**INSTRUCTIONS TO FOLLOW:** Transcribe the line containing "DBTypeInMemory => (None, [])" and every line after it, exactly, through the end of the records.

Saved data entries:
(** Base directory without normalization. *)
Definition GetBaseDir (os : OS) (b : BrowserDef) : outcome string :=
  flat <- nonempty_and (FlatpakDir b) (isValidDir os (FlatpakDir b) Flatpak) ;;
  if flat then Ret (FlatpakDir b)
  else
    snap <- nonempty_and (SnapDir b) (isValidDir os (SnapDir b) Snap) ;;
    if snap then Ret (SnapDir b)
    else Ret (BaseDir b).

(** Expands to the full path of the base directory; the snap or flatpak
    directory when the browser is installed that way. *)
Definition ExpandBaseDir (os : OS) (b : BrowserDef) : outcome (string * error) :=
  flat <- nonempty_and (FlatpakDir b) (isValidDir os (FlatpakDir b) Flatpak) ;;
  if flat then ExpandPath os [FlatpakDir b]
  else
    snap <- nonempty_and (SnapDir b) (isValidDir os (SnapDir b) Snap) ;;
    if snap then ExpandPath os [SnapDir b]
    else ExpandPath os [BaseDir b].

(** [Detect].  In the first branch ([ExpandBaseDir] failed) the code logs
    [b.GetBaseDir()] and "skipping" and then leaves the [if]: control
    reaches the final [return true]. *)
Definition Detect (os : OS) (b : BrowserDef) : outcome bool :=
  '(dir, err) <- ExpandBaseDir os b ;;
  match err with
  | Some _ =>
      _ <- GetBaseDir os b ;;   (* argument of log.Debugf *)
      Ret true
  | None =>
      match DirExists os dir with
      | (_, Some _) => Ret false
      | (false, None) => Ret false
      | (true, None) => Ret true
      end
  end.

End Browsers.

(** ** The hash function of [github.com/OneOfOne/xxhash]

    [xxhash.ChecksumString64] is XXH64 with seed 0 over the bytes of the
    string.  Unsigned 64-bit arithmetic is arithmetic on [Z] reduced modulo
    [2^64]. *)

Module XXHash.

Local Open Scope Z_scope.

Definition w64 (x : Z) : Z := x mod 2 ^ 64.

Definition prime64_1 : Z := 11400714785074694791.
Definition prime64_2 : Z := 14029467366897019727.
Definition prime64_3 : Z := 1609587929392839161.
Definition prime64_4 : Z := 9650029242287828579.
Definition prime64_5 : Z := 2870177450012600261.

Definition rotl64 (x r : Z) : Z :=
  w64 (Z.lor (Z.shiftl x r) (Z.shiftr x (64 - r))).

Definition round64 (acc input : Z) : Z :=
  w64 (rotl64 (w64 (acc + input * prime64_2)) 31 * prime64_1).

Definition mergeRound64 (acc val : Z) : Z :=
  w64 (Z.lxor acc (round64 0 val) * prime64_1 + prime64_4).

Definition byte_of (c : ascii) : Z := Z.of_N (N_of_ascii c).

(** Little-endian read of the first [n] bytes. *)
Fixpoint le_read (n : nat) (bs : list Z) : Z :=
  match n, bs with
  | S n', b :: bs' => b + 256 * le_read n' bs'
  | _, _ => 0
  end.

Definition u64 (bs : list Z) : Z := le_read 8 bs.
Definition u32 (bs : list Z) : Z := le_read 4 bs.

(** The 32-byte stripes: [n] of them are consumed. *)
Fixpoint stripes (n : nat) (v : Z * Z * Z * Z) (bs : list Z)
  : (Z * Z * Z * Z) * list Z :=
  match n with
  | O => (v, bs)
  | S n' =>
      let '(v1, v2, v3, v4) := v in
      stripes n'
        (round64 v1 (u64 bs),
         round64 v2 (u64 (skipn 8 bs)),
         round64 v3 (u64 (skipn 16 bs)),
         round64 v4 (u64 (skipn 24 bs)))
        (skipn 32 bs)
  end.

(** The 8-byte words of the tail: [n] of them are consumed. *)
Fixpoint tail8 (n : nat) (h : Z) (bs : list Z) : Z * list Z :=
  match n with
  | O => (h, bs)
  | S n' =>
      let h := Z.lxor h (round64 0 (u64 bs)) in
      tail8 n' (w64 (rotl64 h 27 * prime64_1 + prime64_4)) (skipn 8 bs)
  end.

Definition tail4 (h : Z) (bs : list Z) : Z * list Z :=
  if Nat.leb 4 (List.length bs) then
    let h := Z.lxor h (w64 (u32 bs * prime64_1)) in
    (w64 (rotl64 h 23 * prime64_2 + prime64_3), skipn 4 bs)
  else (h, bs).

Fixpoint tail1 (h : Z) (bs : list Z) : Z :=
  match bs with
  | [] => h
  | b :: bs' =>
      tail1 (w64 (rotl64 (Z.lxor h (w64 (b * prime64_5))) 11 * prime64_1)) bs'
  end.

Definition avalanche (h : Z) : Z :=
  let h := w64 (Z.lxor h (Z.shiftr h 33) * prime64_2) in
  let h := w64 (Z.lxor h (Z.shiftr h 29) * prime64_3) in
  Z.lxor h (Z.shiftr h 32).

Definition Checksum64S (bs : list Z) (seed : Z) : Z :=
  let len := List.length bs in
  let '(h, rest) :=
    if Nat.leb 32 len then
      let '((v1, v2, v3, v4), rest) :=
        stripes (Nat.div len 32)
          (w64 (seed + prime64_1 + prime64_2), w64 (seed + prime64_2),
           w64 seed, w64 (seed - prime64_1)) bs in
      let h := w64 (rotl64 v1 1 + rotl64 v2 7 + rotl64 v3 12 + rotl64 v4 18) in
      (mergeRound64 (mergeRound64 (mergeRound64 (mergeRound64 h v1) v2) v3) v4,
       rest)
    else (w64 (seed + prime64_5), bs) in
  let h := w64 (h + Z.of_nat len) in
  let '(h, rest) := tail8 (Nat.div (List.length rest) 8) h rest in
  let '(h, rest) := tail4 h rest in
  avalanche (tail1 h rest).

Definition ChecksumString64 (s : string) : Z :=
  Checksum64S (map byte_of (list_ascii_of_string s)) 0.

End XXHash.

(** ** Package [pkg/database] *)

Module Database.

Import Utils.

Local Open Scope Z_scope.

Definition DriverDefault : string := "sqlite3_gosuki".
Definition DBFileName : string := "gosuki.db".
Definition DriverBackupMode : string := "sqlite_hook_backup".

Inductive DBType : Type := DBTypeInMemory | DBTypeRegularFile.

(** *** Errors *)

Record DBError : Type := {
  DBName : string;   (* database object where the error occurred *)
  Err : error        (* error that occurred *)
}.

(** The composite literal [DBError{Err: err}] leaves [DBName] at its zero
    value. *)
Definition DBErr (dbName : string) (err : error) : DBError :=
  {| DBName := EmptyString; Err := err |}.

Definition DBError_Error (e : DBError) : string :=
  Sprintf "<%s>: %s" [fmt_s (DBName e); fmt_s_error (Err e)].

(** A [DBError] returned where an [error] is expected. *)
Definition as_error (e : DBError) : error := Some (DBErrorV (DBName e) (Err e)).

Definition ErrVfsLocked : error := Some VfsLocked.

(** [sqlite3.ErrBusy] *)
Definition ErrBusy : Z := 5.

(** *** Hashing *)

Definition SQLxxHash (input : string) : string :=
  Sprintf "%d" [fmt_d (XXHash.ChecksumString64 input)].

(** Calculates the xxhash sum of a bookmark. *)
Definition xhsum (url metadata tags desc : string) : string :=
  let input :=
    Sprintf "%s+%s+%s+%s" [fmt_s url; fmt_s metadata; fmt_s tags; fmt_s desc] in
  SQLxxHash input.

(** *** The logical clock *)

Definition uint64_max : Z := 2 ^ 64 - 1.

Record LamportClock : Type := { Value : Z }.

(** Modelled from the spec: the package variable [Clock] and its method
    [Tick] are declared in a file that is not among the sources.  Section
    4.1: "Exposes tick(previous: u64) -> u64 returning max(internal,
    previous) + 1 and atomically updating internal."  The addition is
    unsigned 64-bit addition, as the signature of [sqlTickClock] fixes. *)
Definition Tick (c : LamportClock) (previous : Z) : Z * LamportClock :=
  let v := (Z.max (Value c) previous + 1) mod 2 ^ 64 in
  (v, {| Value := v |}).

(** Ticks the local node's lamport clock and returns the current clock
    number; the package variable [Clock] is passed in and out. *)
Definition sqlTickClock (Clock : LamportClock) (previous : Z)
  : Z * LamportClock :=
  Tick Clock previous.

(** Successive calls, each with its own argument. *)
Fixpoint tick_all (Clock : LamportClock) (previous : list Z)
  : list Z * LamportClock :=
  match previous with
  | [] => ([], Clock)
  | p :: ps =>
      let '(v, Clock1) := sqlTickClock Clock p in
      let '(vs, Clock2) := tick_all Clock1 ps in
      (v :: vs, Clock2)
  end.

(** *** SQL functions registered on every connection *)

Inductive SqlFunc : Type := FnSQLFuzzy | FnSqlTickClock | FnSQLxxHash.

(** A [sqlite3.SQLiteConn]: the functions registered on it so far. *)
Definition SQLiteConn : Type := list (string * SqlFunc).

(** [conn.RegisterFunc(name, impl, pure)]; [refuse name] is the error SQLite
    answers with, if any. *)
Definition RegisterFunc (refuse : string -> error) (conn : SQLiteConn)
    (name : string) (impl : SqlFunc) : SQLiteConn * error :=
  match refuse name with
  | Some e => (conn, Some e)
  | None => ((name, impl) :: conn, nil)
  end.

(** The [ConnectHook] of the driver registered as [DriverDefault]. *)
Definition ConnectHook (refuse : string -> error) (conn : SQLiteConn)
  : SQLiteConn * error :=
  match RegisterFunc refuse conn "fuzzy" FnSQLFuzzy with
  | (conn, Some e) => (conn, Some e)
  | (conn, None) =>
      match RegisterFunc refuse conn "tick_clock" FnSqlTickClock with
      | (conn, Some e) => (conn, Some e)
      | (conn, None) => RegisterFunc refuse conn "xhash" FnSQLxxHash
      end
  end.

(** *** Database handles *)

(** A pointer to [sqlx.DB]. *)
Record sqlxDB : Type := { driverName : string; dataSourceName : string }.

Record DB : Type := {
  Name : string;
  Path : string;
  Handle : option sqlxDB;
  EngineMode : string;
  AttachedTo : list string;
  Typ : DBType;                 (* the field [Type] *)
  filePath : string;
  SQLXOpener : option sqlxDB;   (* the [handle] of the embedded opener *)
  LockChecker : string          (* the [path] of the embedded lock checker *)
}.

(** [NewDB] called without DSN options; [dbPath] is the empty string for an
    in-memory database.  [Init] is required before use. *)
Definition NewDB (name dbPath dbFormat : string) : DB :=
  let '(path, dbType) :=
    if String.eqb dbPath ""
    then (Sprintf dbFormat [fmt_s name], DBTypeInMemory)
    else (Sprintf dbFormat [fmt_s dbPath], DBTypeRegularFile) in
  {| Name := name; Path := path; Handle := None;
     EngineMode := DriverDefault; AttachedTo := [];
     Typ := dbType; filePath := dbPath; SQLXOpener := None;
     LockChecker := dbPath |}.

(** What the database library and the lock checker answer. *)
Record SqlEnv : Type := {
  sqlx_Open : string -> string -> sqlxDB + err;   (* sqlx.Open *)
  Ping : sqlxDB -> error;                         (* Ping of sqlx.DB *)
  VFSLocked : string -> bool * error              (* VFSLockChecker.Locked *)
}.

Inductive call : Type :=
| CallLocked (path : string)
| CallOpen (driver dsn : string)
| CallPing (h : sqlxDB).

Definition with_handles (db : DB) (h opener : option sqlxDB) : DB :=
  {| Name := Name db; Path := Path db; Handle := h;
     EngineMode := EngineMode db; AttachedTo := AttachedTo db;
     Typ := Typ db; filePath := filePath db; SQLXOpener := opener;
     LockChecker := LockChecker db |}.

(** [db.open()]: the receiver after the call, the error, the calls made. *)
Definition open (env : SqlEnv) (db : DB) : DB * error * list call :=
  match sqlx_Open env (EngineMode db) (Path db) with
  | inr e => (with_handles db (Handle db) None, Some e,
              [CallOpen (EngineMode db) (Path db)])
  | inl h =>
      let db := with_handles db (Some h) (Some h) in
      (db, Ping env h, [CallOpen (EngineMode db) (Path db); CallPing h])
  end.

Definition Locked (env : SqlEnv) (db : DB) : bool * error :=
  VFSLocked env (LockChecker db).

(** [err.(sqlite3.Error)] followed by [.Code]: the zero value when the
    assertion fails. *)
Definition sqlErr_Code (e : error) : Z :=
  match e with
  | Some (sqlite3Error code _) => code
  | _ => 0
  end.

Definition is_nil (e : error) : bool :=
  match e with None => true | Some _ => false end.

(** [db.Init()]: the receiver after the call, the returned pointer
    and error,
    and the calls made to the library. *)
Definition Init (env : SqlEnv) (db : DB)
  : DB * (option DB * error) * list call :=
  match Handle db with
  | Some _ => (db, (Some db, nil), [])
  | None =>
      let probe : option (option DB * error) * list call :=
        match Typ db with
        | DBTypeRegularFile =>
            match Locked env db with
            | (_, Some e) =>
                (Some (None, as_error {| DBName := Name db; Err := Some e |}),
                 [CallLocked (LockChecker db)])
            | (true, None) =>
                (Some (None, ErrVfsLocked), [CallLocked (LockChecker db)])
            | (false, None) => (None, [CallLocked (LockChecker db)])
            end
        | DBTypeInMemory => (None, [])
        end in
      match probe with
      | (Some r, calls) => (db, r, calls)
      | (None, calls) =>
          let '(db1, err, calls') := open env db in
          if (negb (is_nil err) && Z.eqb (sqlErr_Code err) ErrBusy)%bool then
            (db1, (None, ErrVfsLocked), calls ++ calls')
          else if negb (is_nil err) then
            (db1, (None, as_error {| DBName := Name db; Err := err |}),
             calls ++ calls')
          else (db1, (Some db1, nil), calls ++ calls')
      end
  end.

**RESULT:**
        | DBTypeInMemory => (None, [])
        end in
      match probe with
      | (Some r, calls) => (db, r, calls)
      | (None, calls) =>
          let '(db1, err, calls') := open env db in
          if (negb (is_nil err) && Z.eqb (sqlErr_Code err) ErrBusy)%bool then
            (db1, (None, ErrVfsLocked), calls ++ calls')
          else if negb (is_nil err) then
            (db1, (None, as_error {| DBName := Name db; Err := err |}),
             calls ++ calls')
          else (db1, (Some db1, nil), calls ++ calls')
      end
  end.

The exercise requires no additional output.